Tips Memilih Deposito yang Tepat agar Cuan Maksimal

Berita dan Informasi Praktis soal Ekonomi Bisnis
·waktu baca 3 menit
Tulisan dari Berita Bisnis tidak mewakili pandangan dari redaksi kumparan

Deposito merupakan salah satu produk keuangan yang ditawarkan bank ke nasabah. Mirip dengan tabungan berjangka, dana dalam deposito hanya dapat dicairkan pada jangka waktu yang telah disepakati.
Nasabah akan menerima keuntungan setiap bulannya dari suku bunga yang ditentukan sesuai kebijakan bank. Supaya memaksimalkan keuntungan yang diperoleh, penting bagi nasabah untuk mengetahui cara memilih deposito yang tepat.
Tips Memilih Deposito
Memilih deposito yang tepat tidak hanya memastikan dana aman, tetapi juga memberikan keuntungan optimal sesuai dengan tujuan keuangan.
Berikut beberapa tips yang bisa membantu memilih deposito yang sesuai dengan kebutuhan.
1. Pahami Jenis-Jenis Deposito
Sebelum memulai investasi, penting bagi nasabah untuk mengenali jenis-jenis deposito yang ditawarkan bank. Pasalnya, setiap deposito memiliki syarat dan ketentuan yang beragam.
Beberapa jenis deposito yang sering digunakan, antara lain, Deposito Berjangka, Sertifikat Deposito, Deposito On Call, hingga Deposito Valuta Asing.
Pastikan untuk memilih jenis deposito yang sesuai dengan tujuan keuangan masing-masing dan besaran dana yang akan dialokasikan.
Baca Juga: Penyebab Deposito Tidak Bisa Dicairkan, Berikut Alasannya
2. Pilih Bank dengan Reputasi Baik
Reputasi bank sangat penting saat memilih deposito. Pilih bank yang terkenal dengan reputasi yang baik dan tepercaya.
Sebaiknya pilih bank yang diawasi oleh Otoritas Jasa Keuangan (OJK) dan yang terdaftar di Lembaga Penjamin Simpanan (LPS). Bagi yang ingin menyimpan dana pada bank atau lembaga keuangan syariah, pastikan bank tersebut diawasi oleh Dewan Pengawas Syariah (DPS).
3. Perhatikan Jangka Waktu Deposito
Deposito biasanya memiliki jangka waktu yang beragam, mulai dari 1 bulan hingga beberapa tahun. Pilih jangka waktu yang sesuai dengan kebutuhan finansial.

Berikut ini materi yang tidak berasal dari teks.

(* ===== verification/ParamOverrideProps.v ===== *)
(** What the editor of parameter overrides guarantees, and what it loses. *)

From Stdlib Require Import ZArith NArith Lia.
From stdpp Require Import base list gmap.
From S2P Require Import Prelude JsString JsNumber JsValue Json NumberText JsArray ParamOverride.

Implicit Types (ops : list ParamOverrideOperation) (op : ParamOverrideOperation) (e : Editor) (n : nat)
  (cs : list ParamOverrideCondition).

(** * Identifiers *)

Definition conditions_below n cs : Prop := Forall (λ c, c_id c < n) cs ∧ NoDup (c_id <$> cs).

Definition op_below n op : Prop := o_id op < n ∧ conditions_below n (conditions op).

(** Rules with identifiers of their own, all given out before [n] *)
Definition sound_ids n ops : Prop := NoDup (o_id <$> ops) ∧ Forall (op_below n) ops.

Lemma conditions_below_le n m cs : n ≤ m → conditions_below n cs → conditions_below m cs.
Proof. intros Hnm [H1 H2]. split; [|done]. eapply Forall_impl; [exact H1|]. cbn. lia. Qed.

Lemma op_below_le n m op : n ≤ m → op_below n op → op_below m op.
Proof. intros Hnm [H1 H2]. split; [lia|by eapply conditions_below_le]. Qed.

Lemma sound_ids_le n m ops : n ≤ m → sound_ids n ops → sound_ids m ops.
Proof. intros Hnm [H1 H2]. split; [done|]. eapply Forall_impl; [exact H2|]. intros op. by apply op_below_le. Qed.

Lemma sound_ids_sublist n ops ops' : ops' `sublist_of` ops → sound_ids n ops → sound_ids n ops'.
Proof.
  intros Hs [H1 H2]. split; [eapply sublist_NoDup; [exact H1|by apply fmap_sublist]|].
  rewrite Forall_forall in H2 |- *. intros op Hop. apply H2. eapply elem_of_sublist; [exact Hop|done].
Qed.

Lemma sound_ids_perm n ops ops' : ops' ≡ₚ ops → sound_ids n ops → sound_ids n ops'.
Proof. intros Hp [H1 H2]. split; by rewrite Hp. Qed.

(** A new rule *)
Lemma sound_ids_cons n m op ops :
  n ≤ o_id op → op_below m op → sound_ids n ops → sound_ids m (op :: ops).
Proof.
  intros Hn Hop [H1 H2]. split; [rewrite fmap_cons; constructor; [|done]|].
  - intros (x & Ex & Hx)%list_elem_of_fmap. eapply Forall_forall in H2 as [Hlt _]; [|exact Hx]. lia.
  - constructor; [done|]. eapply Forall_impl; [exact H2|]. intros x. apply op_below_le. destruct Hop. lia.
Qed.

Lemma sound_ids_app n m ops ops' :
  n ≤ m → sound_ids n ops → sound_ids m ops' → Forall (λ op, n ≤ o_id op) ops' → sound_ids m (ops ++ ops').
Proof.
  intros Hnm [A1 A2] [B1 B2] Hge. split.
  - rewrite fmap_app. apply NoDup_app. split_and!; [done| |done].
    intros i (x & -> & Hx)%list_elem_of_fmap (y & Ey & Hy)%list_elem_of_fmap.
    eapply Forall_forall in A2 as [Hlt _]; [|exact Hx]. eapply Forall_forall in Hge; [|exact Hy]. lia.
  - apply Forall_app. split; [|done]. eapply Forall_impl; [exact A2|]. intros x. by apply op_below_le.
Qed.

Lemma fresh_conditions n cs : c_id <$> cs = seq n (length cs) → conditions_below (n + length cs) cs.
Proof.
  intros E. split; [|rewrite E; apply NoDup_seq]. apply Forall_forall. intros c Hc.
  assert (c_id c ∈ c_id <$> cs) as Hin by (by apply list_elem_of_fmap_2). rewrite E, elem_of_seq in Hin. lia.
Qed.

Lemma normalize_conditions_ids n l cs : normalize_conditions n l = Some cs → c_id <$> cs = seq n (length cs).
Proof.
  revert n cs. induction l as [|v l IH]; intros n cs E; cbn [normalize_conditions] in E; [by injection E as <-|].
  unfold normalizeCondition in E. destruct (object_arg v); [|done]. cbn in E.
  destruct (normalize_conditions (S n) l) as [cs'|] eqn:E'; [|done]. injection E as <-. cbn. f_equal. by apply IH.
Qed.

Lemma clone_conditions_ids n cs : c_id <$> clone_conditions n cs = seq n (length cs) ∧ length (clone_conditions n cs) = length cs.
Proof.
  revert n. induction cs as [|c cs IH]; intros n; [done|]. destruct (IH (S n)) as [E1 E2]. cbn. by rewrite E1, E2.
Qed.

Lemma normalizeOperation_ids n v op :
  normalizeOperation n v = Some op → o_id op = n ∧ op_below (after_operation op) op.
Proof.
  unfold normalizeOperation. destruct (object_arg v); [|done]. cbn.
  destruct (normalize_conditions (S n) _) as [cs|] eqn:E; [|done]. intros [= <-]. split; [done|].
  apply normalize_conditions_ids, fresh_conditions in E. split; [cbn; lia|exact E].
Qed.

Lemma default_below n : op_below (S n) (createDefaultOperation n).
Proof. split; [cbn; lia|]. split; constructor. Qed.

Lemma normalize_operations_ids n l ops :
  normalize_operations n l = Some ops →
  n ≤ after_operations n ops ∧ sound_ids (after_operations n ops) ops ∧ Forall (λ op, n ≤ o_id op) ops ∧ length ops = length l.
Proof.
  revert n ops. induction l as [|v l IH]; intros n ops E; cbn [normalize_operations] in E.
  { injection E as <-. split; [done|]. split; [split; constructor|]. by split. }
  destruct (normalizeOperation n v) as [op|] eqn:Ev; [|done]. cbn [mbind option_bind] in E.
  destruct (normalize_operations (after_operation op) l) as [ops'|] eqn:El; [|done]. injection E as <-.
  destruct (normalizeOperation_ids n v op Ev) as [<- Hop]. destruct (IH _ _ El) as (H1 & H2 & H3 & H4).
  unfold after_operations in *. cbn [foldl]. assert (o_id op < after_operation op) by (unfold after_operation; lia).
  split; [lia|]. split; [|split; [constructor; [lia|]; eapply Forall_impl; [exact H3|]; cbn; lia|cbn; by rewrite H4]].
  destruct H2 as [N1 N2]. split.
  - rewrite fmap_cons. constructor; [|done]. intros (x & Ex & Hx)%list_elem_of_fmap.
    eapply Forall_forall in H3; [|exact Hx]. cbn in H3. lia.
  - constructor; [|done]. by eapply op_below_le.
Qed.

Lemma rules_of_ids n l ops :
  rules_of n l = Some ops →
  n ≤ after_operations n ops ∧ sound_ids (after_operations n ops) ops ∧ Forall (λ op, n ≤ o_id op) ops ∧ ops ≠ [].
Proof.
  destruct l as [|v l]; cbn [rules_of].
  - intros [= <-]. unfold after_operations, after_operation. cbn. rewrite Nat.add_0_r. split; [lia|]. split; [|split; [constructor; [cbn; lia|constructor]|done]].
    split; [apply NoDup_singleton|]. constructor; [apply default_below|constructor].
  - intros (H1 & H2 & H3 & H4)%normalize_operations_ids. split; [done|]. split; [done|]. split; [done|]. intros ->. cbn in H4. lia.
Qed.

(** ** Handlers *)

Definition sound_editor e : Prop := operations e ≠ [] ∧ sound_ids (seed e) (operations e).

(** Some rule is selected. *)
Definition selection_ok e : Prop := ∃ op, op ∈ operations e ∧ selectedOperationId e = Some (o_id op).

Lemma map_operation_ids id f ops : (∀ op, o_id (f op) = o_id op) → o_id <$> map_operation id f ops = o_id <$> ops.
Proof.
  intros Hf. unfold map_operation. rewrite <- list_fmap_compose. apply list_fmap_ext. intros i op _. cbn.
  by destruct (o_id op =? id)%nat.
Qed.

Lemma sound_map n m id f ops :
  n ≤ m → (∀ op, o_id (f op) = o_id op) → (∀ op, op_below n op → conditions_below m (conditions (f op))) →
  sound_ids n ops → sound_ids m (map_operation id f ops).
Proof.
  intros Hnm Hid Hf [H1 H2]. split; [by rewrite map_operation_ids|]. unfold map_operation. apply Forall_fmap.
  eapply Forall_impl; [exact H2|]. intros op Hop. cbn. destruct (o_id op =? id)%nat; [|by eapply op_below_le].
  split; [rewrite Hid; destruct Hop; lia|by apply Hf].
Qed.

Dana dalam deposito tidak dapat dicairkan sebelum habis tanggal tempo. Jika nasabah ingin mencairkan deposito sebelum tanggal jatuh tempo, akan diberlakukan penalti.
4. Ketahui Prosedur Pencairan Deposito
Dalam memilih deposito yang tepat, juga perlu diperhatikan mekanisme pencairan dana pada bank yang akan dipilih nantinya.
Umumnya, setelah habis masa jatuh tempo, dana tidak akan langsung dikirim ke rekening nasabah. Uang akan masuk ke rekening nasabah dengan jeda beberapa hari setelah jatuh tempo deposito.
Tanyakan ke pihak bank, kapan deposito akan cair dan margin yang akan masuk rekening nasabah.
5. Ketahui Biaya Penalti, Pajak, dan Biaya Lainnya
Ada beberapa hal yang perlu diperhatikan saat menyimpan dana di deposito. Mulai dari biaya penalti saat dana deposito ditarik sebelum tanggal jatuh tempo, hingga pajak maupun biaya tambahan lainnya.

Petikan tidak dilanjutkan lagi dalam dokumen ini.